Exercise description: The string "Hlib" may appear in lines of the listing. Report each line where it does.

Supplied records:
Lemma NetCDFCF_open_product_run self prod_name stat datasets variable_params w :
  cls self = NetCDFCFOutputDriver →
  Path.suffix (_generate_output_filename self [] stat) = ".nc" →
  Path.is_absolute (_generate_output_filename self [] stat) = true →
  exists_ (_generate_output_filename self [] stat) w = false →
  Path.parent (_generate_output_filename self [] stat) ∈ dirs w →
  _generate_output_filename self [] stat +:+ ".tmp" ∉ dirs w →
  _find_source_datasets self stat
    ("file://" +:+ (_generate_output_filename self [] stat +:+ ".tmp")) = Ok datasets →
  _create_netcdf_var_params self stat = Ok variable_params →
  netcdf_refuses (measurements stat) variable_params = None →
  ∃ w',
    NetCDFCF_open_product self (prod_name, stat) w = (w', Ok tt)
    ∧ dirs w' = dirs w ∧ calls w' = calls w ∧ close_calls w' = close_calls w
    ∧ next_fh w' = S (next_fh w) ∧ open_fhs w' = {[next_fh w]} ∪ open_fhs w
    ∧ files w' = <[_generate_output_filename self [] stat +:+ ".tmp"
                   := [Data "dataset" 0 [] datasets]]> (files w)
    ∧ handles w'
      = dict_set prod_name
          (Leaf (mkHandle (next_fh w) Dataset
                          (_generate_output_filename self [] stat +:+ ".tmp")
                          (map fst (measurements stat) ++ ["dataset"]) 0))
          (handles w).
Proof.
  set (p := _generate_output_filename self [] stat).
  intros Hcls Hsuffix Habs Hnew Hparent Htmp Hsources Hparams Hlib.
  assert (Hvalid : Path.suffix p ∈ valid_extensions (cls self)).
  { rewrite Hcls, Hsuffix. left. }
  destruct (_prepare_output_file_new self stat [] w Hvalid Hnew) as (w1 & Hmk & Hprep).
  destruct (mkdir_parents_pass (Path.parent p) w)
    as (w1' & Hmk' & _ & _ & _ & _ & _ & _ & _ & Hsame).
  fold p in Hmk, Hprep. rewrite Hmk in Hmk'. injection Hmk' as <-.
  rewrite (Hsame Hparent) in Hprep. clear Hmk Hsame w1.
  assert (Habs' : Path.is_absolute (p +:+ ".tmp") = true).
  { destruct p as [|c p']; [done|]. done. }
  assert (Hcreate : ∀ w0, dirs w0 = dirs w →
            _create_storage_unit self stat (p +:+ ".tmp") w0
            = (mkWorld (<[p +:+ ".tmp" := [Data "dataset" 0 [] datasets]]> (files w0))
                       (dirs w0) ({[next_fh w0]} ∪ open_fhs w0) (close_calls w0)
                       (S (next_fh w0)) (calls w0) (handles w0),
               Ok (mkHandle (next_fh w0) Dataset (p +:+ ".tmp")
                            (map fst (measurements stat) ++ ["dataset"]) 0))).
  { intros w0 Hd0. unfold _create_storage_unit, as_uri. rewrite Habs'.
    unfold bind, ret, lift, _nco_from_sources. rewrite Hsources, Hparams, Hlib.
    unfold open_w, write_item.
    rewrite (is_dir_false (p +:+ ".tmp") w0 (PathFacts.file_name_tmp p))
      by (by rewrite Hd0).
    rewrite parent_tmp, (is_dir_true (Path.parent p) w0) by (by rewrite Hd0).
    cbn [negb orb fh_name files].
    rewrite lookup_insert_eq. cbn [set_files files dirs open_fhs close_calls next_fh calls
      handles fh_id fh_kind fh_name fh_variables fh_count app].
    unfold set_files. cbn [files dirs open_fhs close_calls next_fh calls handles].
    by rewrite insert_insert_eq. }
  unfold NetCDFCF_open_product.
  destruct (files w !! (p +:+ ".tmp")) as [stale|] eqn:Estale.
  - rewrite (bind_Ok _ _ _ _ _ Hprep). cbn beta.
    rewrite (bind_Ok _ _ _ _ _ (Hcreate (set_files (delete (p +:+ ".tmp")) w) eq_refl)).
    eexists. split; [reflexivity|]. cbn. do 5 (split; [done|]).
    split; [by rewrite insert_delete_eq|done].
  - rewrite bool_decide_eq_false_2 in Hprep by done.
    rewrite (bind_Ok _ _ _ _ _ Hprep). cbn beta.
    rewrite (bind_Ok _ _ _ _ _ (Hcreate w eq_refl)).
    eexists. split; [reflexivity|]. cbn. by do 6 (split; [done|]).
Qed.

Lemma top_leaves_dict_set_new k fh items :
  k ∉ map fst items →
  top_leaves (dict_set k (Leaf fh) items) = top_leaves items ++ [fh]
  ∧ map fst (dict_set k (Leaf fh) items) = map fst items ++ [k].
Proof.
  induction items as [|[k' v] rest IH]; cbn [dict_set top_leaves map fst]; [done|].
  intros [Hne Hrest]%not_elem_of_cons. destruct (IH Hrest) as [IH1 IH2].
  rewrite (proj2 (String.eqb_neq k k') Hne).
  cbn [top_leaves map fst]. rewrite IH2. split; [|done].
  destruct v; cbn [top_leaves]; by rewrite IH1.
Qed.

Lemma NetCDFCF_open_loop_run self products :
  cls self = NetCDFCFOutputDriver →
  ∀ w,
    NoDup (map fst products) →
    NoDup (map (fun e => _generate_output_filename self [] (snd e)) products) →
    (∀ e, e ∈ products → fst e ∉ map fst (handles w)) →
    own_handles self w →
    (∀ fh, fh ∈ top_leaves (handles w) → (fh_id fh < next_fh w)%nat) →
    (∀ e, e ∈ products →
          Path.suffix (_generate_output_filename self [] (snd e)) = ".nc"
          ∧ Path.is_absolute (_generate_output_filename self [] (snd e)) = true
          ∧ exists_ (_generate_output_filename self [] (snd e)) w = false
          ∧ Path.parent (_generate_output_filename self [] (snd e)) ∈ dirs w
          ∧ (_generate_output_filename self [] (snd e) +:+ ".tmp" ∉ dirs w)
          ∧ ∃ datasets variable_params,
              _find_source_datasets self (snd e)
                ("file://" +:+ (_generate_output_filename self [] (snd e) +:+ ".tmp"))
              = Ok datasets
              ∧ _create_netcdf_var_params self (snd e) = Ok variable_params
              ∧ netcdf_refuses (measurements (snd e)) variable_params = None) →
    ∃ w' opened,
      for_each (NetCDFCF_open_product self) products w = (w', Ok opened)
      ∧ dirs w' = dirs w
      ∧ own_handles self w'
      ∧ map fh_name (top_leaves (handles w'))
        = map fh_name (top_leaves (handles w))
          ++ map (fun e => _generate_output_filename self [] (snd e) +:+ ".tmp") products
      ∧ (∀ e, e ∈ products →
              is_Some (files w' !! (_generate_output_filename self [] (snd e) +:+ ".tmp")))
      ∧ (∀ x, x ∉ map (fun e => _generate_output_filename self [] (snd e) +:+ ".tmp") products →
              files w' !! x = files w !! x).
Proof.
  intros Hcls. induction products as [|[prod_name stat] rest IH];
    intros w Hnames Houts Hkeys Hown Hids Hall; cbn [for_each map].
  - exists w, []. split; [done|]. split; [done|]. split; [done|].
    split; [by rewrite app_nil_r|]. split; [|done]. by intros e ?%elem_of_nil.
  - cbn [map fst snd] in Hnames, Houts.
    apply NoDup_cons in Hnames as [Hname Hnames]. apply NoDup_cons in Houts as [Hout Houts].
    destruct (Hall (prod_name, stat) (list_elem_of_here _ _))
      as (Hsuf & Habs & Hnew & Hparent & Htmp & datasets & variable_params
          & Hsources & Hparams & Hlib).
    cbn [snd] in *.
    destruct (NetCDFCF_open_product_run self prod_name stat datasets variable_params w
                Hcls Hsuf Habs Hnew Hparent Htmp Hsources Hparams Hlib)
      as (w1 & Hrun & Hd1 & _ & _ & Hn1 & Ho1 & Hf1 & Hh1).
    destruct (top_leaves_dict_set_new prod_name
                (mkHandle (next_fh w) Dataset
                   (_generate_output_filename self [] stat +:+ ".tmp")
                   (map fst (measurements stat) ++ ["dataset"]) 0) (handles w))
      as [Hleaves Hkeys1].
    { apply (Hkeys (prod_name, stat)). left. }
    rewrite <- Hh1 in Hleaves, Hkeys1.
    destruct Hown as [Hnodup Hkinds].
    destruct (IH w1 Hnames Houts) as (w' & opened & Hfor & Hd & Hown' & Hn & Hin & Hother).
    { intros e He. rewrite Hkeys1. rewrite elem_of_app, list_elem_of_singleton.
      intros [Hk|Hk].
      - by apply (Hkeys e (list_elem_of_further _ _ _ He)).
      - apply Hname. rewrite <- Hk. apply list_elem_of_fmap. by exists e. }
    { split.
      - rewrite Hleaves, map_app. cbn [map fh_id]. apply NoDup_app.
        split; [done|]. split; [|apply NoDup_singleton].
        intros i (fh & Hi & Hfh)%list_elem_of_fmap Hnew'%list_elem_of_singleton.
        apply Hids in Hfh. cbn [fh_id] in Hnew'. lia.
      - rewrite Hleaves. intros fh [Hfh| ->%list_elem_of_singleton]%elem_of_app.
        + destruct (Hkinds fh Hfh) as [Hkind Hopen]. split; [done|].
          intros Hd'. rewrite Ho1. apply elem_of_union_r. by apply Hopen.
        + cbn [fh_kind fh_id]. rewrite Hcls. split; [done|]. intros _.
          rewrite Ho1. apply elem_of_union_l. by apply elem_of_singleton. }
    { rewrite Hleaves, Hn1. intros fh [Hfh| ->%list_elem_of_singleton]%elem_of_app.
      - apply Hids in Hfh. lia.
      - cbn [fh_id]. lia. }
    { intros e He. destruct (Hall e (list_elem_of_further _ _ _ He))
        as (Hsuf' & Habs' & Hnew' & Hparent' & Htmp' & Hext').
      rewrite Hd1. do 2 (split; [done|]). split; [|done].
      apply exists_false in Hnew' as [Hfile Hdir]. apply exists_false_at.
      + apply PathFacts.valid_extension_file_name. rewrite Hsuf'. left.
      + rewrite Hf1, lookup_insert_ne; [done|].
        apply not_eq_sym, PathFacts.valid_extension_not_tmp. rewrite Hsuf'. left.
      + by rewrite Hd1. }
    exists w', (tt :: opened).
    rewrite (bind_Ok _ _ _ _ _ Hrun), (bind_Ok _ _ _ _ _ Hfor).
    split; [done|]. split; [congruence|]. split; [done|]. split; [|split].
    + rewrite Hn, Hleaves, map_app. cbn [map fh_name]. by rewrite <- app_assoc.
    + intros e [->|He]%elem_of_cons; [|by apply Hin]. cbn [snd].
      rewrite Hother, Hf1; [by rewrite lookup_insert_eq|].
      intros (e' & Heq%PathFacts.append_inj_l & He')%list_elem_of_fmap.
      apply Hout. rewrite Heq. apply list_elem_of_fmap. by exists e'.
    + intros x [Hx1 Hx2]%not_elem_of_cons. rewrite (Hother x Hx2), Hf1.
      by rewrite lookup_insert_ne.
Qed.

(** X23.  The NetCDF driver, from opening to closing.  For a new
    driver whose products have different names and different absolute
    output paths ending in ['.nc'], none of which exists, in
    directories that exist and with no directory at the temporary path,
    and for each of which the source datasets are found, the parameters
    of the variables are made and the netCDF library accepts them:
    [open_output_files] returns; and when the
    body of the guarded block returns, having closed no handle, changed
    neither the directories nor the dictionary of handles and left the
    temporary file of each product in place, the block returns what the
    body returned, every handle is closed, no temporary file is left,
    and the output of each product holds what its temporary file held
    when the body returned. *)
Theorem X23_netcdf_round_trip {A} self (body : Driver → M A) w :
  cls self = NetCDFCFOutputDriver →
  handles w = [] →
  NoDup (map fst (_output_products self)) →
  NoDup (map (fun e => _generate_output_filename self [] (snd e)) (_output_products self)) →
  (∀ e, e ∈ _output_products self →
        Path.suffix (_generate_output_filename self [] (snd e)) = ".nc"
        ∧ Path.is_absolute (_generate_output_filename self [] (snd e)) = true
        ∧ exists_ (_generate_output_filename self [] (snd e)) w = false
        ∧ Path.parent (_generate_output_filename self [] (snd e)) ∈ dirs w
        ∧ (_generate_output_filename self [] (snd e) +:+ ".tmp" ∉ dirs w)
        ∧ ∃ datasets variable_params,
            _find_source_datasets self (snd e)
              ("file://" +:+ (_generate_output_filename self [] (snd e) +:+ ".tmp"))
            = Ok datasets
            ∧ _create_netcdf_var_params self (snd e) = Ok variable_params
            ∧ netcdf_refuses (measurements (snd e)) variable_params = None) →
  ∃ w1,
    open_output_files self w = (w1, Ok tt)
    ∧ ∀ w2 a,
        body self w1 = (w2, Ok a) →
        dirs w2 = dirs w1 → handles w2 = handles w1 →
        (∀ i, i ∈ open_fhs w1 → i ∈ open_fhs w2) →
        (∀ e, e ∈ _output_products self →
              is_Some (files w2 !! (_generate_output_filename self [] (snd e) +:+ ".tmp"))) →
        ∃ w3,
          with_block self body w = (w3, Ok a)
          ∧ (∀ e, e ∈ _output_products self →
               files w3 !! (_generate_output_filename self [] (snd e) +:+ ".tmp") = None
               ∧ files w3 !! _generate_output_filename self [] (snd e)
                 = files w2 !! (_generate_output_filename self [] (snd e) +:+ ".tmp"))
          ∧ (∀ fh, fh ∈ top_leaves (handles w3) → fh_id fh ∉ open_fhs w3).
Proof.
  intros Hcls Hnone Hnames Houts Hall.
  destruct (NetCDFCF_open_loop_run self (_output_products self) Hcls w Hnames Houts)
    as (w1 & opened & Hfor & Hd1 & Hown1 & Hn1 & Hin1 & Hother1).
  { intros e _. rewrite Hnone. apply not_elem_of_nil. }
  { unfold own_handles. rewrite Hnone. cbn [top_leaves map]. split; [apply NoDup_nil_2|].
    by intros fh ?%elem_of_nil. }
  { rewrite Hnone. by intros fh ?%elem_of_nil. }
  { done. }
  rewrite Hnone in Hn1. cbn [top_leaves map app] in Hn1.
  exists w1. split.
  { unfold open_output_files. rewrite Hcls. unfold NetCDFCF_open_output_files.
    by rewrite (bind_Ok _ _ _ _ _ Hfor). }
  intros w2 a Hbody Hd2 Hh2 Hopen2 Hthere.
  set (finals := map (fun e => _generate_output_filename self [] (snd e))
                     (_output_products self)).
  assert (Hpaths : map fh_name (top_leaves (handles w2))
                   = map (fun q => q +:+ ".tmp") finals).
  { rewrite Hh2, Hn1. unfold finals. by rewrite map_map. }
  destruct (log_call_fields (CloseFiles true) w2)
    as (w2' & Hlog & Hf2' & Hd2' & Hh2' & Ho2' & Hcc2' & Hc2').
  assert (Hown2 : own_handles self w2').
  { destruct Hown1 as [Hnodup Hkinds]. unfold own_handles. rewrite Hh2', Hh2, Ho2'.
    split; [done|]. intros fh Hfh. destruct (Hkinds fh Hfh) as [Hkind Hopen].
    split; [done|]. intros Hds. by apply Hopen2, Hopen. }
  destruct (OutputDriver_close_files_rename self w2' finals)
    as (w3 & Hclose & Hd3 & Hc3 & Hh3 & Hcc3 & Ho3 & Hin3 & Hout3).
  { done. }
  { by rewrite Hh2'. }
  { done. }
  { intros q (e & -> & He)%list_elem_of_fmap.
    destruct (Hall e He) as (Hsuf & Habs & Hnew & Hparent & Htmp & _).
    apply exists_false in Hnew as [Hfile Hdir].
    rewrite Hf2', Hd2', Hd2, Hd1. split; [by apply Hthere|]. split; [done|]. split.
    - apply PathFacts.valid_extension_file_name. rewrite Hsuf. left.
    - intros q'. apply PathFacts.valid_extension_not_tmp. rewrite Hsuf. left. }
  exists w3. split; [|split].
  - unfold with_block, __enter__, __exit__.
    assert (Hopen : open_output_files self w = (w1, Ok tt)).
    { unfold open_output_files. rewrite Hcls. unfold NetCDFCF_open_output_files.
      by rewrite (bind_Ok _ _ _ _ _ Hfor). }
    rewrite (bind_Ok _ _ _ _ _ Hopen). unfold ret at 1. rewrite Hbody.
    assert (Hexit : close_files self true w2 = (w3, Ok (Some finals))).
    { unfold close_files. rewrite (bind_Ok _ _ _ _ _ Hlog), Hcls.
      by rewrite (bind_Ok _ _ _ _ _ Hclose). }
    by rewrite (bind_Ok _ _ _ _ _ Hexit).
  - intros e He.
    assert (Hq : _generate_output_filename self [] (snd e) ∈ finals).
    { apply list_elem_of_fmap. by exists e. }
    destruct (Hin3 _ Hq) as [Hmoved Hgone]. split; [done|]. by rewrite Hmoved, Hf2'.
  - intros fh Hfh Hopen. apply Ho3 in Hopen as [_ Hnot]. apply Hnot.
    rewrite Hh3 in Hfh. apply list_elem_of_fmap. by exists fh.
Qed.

Response area:
  intros Hcls Hsuffix Habs Hnew Hparent Htmp Hsources Hparams Hlib.
    unfold bind, ret, lift, _nco_from_sources. rewrite Hsources, Hparams, Hlib.
          & Hsources & Hparams & Hlib).
                Hcls Hsuf Habs Hnew Hparent Htmp Hsources Hparams Hlib)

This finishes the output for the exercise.